Task item
Of the lines below, report only those that contain "lastCall".

Extracted data entries:
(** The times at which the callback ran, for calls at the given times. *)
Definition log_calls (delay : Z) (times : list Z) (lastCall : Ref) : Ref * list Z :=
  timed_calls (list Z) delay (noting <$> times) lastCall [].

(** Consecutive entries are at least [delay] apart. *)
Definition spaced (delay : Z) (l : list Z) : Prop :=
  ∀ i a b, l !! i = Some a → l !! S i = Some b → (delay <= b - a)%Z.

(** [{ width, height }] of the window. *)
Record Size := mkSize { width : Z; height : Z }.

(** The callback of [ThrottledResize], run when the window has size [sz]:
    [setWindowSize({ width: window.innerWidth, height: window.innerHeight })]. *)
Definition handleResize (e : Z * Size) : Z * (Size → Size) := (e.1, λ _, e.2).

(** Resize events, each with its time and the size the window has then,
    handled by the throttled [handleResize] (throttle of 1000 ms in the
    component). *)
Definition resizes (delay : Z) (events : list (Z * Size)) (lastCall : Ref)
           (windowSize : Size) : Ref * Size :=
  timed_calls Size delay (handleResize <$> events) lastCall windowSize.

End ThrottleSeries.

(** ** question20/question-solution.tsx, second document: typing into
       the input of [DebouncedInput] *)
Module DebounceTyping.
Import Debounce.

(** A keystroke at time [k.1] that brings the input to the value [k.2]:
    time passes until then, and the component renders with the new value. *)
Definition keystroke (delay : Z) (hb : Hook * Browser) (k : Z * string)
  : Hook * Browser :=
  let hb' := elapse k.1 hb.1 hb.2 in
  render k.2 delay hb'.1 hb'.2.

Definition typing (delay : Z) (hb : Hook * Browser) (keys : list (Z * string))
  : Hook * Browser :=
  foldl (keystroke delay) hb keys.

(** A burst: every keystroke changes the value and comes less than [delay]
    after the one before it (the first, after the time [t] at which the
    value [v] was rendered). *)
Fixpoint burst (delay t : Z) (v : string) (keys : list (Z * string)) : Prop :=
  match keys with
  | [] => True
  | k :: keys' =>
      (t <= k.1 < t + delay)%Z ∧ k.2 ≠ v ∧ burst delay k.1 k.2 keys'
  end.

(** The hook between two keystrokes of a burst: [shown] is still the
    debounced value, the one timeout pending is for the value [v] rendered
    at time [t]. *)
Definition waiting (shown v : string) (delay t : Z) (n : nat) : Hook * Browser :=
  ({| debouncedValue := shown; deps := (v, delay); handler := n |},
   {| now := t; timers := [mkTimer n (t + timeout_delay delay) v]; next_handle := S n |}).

Reply
Definition log_calls (delay : Z) (times : list Z) (lastCall : Ref) : Ref * list Z :=
  timed_calls (list Z) delay (noting <$> times) lastCall [].
Definition resizes (delay : Z) (events : list (Z * Size)) (lastCall : Ref)
  timed_calls Size delay (handleResize <$> events) lastCall windowSize.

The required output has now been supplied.